Hdfs blob stores the json data in the below format on a daily basis. I will need to read the json data using spark.read.json() on a day wise. Ex: Today i want to read day=01 day's files and tomorrow i want to read day=02 day's files. Is there a logic i can write in Scala which auto increments the date consider month and year also.
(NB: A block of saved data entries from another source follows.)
(* ===== verification/Prelude.v ===== *)
(** * xv6 (Portland State CS333 variant): verification development

    xv6 is a small Unix-like kernel for 32-bit x86 with its user programs.  This
    library translates the kernel's process, file system and memory code, and
    some of the user programs, to Rocq definitions and proves what they do.  The
    configuration is the one of the Makefile (CS333_PROJECT = 4); the
    table-scanning variants of proc.c that a smaller CS333_PROJECT selects are
    modelled too.

    ** How code is modelled

    A routine is a computation of [M S A] (this file): a function from a state to
    an outcome.  An outcome is a return, a call of [panic] with its message, a
    fault (undefined behaviour of C), a spin on a lock that is held (on the
    processor that executes nobody can release it), a stall (a loop bound ran
    out), or a switch to another process with the rest of the routine as a
    function of the state at resumption.  What a routine does between two switches
    is a function; what others do meanwhile is a relation ([rely] of a protocol
    [prot]).  [wp P m s Q] says that [m] from [s] tolerates what [P] allows and
    returns only with [Q]; under [strict] it says that [m] returns ([wp_strict]).
    A 32-bit integer is a [Z] with the wrap-around written out ([u32], [s32]),
    memory and disk blocks are lists of bytes, a C pointer to an element of a
    kernel table is its index, a null pointer is [None].

    A loop whose C text has no bound is [mwhile] with fuel.  The fuel is a bound
    that the code itself implies - the length of the path for [namex], the number
    of bytes for [readi] and [writei], the number of processes for the list walks,
    four calls for each character of a command line for the parser of the shell
    (its functions call each other: [Sh.parse]) - and the theorems that say that a routine returns show that it is enough.
    For the loops that wait for another process (sleep locks, pipes, [begin_op],
    [wait]) the fuel is the number of times that the process is woken: it is a
    parameter and the theorems hold for every value.

    ** Files

    - Prelude, Params, Bytes: integers, the computations and their proof rules,
      record update; constants of the headers; words in byte lists.
    - Spinlock: spinlock.c, the processor part of proc.c ([Spin]); the interface
      [CpuLock] that proc.c is written against, and mutual exclusion over all
      interleavings of the instructions of [acquire] and [release].
    - Str, Printf: string.c; printf.c, the formatting of console.c, [atoi] and
      [atoo] of ulib.c.
    - ProcDefs, StateList, Proc: the process table of proc.c with its state lists
      as linked structures, its operations and the MLFQ scheduler, written
      against [CpuLock] and against [ProcServices], the calls to other parts of
      the kernel.  ProcTable: the variants without state lists.
    - ProcInv, ProcWake, ProcOps, ProcFork, ProcExit, ProcWait, ProcSched,
      ProcBoot: the abstract table [view], the invariant [vinv], the relation
      [rep] to the linked structure, and for each operation the function on views
      that it refines.  ProcProps, ProcLife, ProcSleep, ProcEquiv: the theorems.  Demo:
      concrete kernels for their instances.
    - Args, Syscall: the argument fetchers of syscall.c; its dispatcher and the
      handlers of sysproc.c, on the state of Proc.
    - Pipe: pipe.c, for every scheduling of readers and writers.
    - Kalloc: kalloc.c.  Vm: the page tables of vm.c, in the pages of the
      allocator.  VmTable, VmSpace, VmGrow, VmCopy, VmUser: an address space as a
      map from page numbers to pages ([space]), and what [mappages], [freevm],
      [setupkvm], [allocuvm], [copyuvm], [copyout] do to it.  VmDemo: instances.
    - Grep: grep.c.  Umalloc: umalloc.c, the heap as a sequence of blocks.
    - Sh: the parser of sh.c, its syntax tree in the heap, and [runcmd] as a
      program of system calls.  ShParse: the grammar of command lines, which the
      parser decides.  ShPrint: commands as text.  ShRun: the tree of
      processes that a command stands for, with their forks, waits, programs and
      open files.
    - Sleeplock: sleeplock.c.
    - Block: the interfaces between the layers of the file system. [BlockStore] is
      what the log uses of the buffer cache, [TxStore] what fs.c uses of the log;
      [TxOps] adds the start and the end of a
      transaction; [BlockStoreOk], [TxStoreOk] and [TxOpsOk] are their laws.
    - Bio: bio.c over the disk driver memide.c; it is a [BlockStore].
    - Log: log.c over any block store, with crashes at every disk write.  LogShare:
      the system calls that use the log at the same time, as steps of one machine.
      Tx: the log is a [TxStore].
    - Fs: fs.c over any [TxStore].  FsBlock, FsInode, FsFile, FsRw, FsTrunc, FsDir,
      FsPath: its theorems, from the block allocator up to path names.
    - File, SysFile: file.c with [pipealloc], and the system calls of sysfile.c,
      over the file system, the pipes and the pages.  FileRw: [filewrite] as a
      sequence of transactions.
    - Exec: exec.c with [loaduvm] and [switchuvm], over the file system and the
      page tables.  ExecMem: the image that a program file and its arguments
      describe ([new_image]), and the new page table beside the old one.  ExecLoad:
      [exec] refines [new_image].  ExecDemo: a program that is executed.
    - FsDemo: a disk of 40 blocks in the buffer cache under the log, on which the
      theorems are instantiated.

    ** What the theorems show

    - Processes: every operation keeps the invariant that each process is in
      exactly the list of its state and has one owner; [fork], [exit], [wait],
      [sleep], [wakeup], [kill], [yield] refine functions on the abstract table on
      every branch; [sleep] gives up the lock of its caller only under [ptable.lock],
      and no wakeup is lost, whatever other processes do in between; [exit] does
      not return and leaves exactly the table that it should; the scheduler runs
      the head of the highest non-empty queue; promotion lets nobody starve.
    - Locks and memory: mutual exclusion; the page allocator is a stack of
      distinct pages and has all of them after [kinit2]; address spaces own
      disjoint pages, [copyuvm] copies one and succeeds exactly when there is
      memory, and what is taken for an address space comes back with [freevm].
    - File system: a crash in a commit or in recovery leaves all of a transaction
      or nothing; the reservations of log space hold for all interleavings of system
      calls that keep to their bound, and the chunks of [filewrite] do; the buffer
      cache returns
      the last content of each block; allocators return what is free; files and
      directories contain what was written to them; [namex] follows the path; the
      last [iput] of an unlinked inode frees its blocks; [filewrite] puts its bytes
      on the disk, in transactions that the log has room for.
    - Programs: [exec] builds exactly the memory that the program file and the
      arguments describe and frees the old image, or changes nothing.
    - System calls and programs: pointers that [argptr] accepts are inside the
      process; pipes are queues; [grep] decides its pattern language; [atoi] reads
      what [printf] prints; the shell accepts exactly the lines of its grammar,
      ends on every line, and makes the tree of processes that a command describes;
      [malloc] returns memory that nobody else has, and [free] takes it back.
    - Some theorems show where the code falls short: the race in [allocproc], a
      pipe reader that is not woken, the overflow in [sys_getprocs], the log that
      is one block shorter than its reservations (with a run of three system calls
      that ends in the panic), the deadlock of linking a file as
      ".", the page that a failing [copyuvm] loses.

    ** Assumptions

    The routines of fs.c and log.c run without interference by other processes,
    except where a theorem says otherwise (the log's reservation, the sleep locks,
    the pipes and the process table are treated for all interleavings at the
    points where the processor is given up).  The disk writes a block atomically.
    Device switch entries are parameters.

    ** Not modelled

    - Start-up, assembly and device drivers (bootmain.c, main.c, lapic.c,
      ioapic.c, mp.c, uart.c, kbd.c, ide.c, picirq.c, the .S files): their effect
      is on hardware that has no description in the sources.
    - Of vm.c the routines that set up the segments and the page table of the
      kernel at start-up; traps (trap.c), the terminal input of console.c, and
      mkfs.c.  Of the state that [exec] sets, the segment descriptor of the task
      state.  SysFile has [exec] as a parameter, since its state has no page
      tables; Proc calls the page tables through [ProcServices].  Of sh.c the
      reading of lines, the built-in commands and [main].
    - The test programs and small utilities (usertests.c, p2-test.c and others):
      they only make system calls and print. *)

From Stdlib Require Export ZArith Lia String.
From stdpp Require Export base decidable option list list_numbers strings sets gmap.

#[global] Open Scope Z_scope.

(** ** Machine integers

    The kernel runs on a 32-bit x86.  A C [uint] is a [Z] in [0, 2^32), a C
    [int] a [Z] in [-2^31, 2^31); conversions and overflow are written out
    with [u32] and [s32]. *)

Definition u32 (z : Z) : Z := z mod 2 ^ 32.
Definition s32 (z : Z) : Z := (z + 2 ^ 31) mod 2 ^ 32 - 2 ^ 31.
Definition u8 (z : Z) : Z := z mod 2 ^ 8.

Definition is_u32 (z : Z) : Prop := 0 <= z < 2 ^ 32.
Definition is_s32 (z : Z) : Prop := - 2 ^ 31 <= z < 2 ^ 31.

Lemma u32_is z : is_u32 (u32 z).
Proof. unfold is_u32, u32. by apply Z.mod_pos_bound. Qed.
Lemma u32_small z : is_u32 z -> u32 z = z.
Proof. intros H. by apply Z.mod_small. Qed.
Lemma s32_is z : is_s32 (s32 z).
Proof. unfold is_s32, s32. pose proof (Z.mod_pos_bound (z + 2 ^ 31) (2 ^ 32)). lia. Qed.
Lemma s32_small z : is_s32 z -> s32 z = z.
Proof. unfold is_s32, s32. intros H. rewrite Z.mod_small; lia. Qed.
Lemma u32_u32 z : u32 (u32 z) = u32 z.
Proof. apply u32_small, u32_is. Qed.
Lemma u32_add_l a b : u32 (u32 a + b) = u32 (a + b).
Proof. unfold u32. by rewrite Zplus_mod_idemp_l. Qed.
Lemma u32_sub_l a b : u32 (u32 a - b) = u32 (a - b).
Proof. unfold u32. by rewrite Zminus_mod_idemp_l. Qed.
Lemma u32_sub_r a b : u32 (a - u32 b) = u32 (a - b).
Proof. unfold u32. by rewrite Zminus_mod_idemp_r. Qed.
Lemma u8_is z : 0 <= u8 z < 256.
Proof. unfold u8. by apply Z.mod_pos_bound. Qed.
Lemma u8_small z : 0 <= z < 256 -> u8 z = z.
Proof. intros H. by apply Z.mod_small. Qed.

(** Facts about machine integers, for [auto with mach]. *)
Create HintDb mach.
#[export] Hint Resolve u32_is s32_is u8_is : mach.
#[export] Hint Rewrite u32_u32 u32_add_l u32_sub_l u32_sub_r : mach.

(** ** Functional record update

    [r <| f := v |>] replaces field [f].  A record type opts in by giving its
    eta-expansion as an instance of [Eta]; the updater of one field is found by
    abstracting that field in the expansion. *)

Class Eta (R : Type) := eta_of : R -> R.
Class Setter {R T : Type} (getter : R -> T) := MkSetter { upd : (T -> T) -> R -> R }.
Arguments upd {R T} getter {_} f r.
Any help would me much appreciated.
/signals/year=2019/month=08/day=01
/signals/year=2019/month=08/day=01/*****.json
/signals/year=2019/month=08/day=01/*****.json
/signals/year=2019/month=08/day=02
/signals/year=2019/month=08/day=02/*****_.json
/signals/year=2019/month=08/day=02/*****_.json

Looks like data stored in partitioned format, and for read only one date such function can be used:
def readForDate(year: Int, month: Int, day: Int): DataFrame = {
spark.read.json("/signals")
.where($"year" === year && $"month" === month && $"day" === day)
}
For use this function, take current date and split on parts, with regular Scala code, not related to Spark.

If there is any relation between current date and the date you want to process the JSON file, you can get the current date (you can add/minus any number of days) using below Scala code and use it in your Spark application as #pasha701 suggested.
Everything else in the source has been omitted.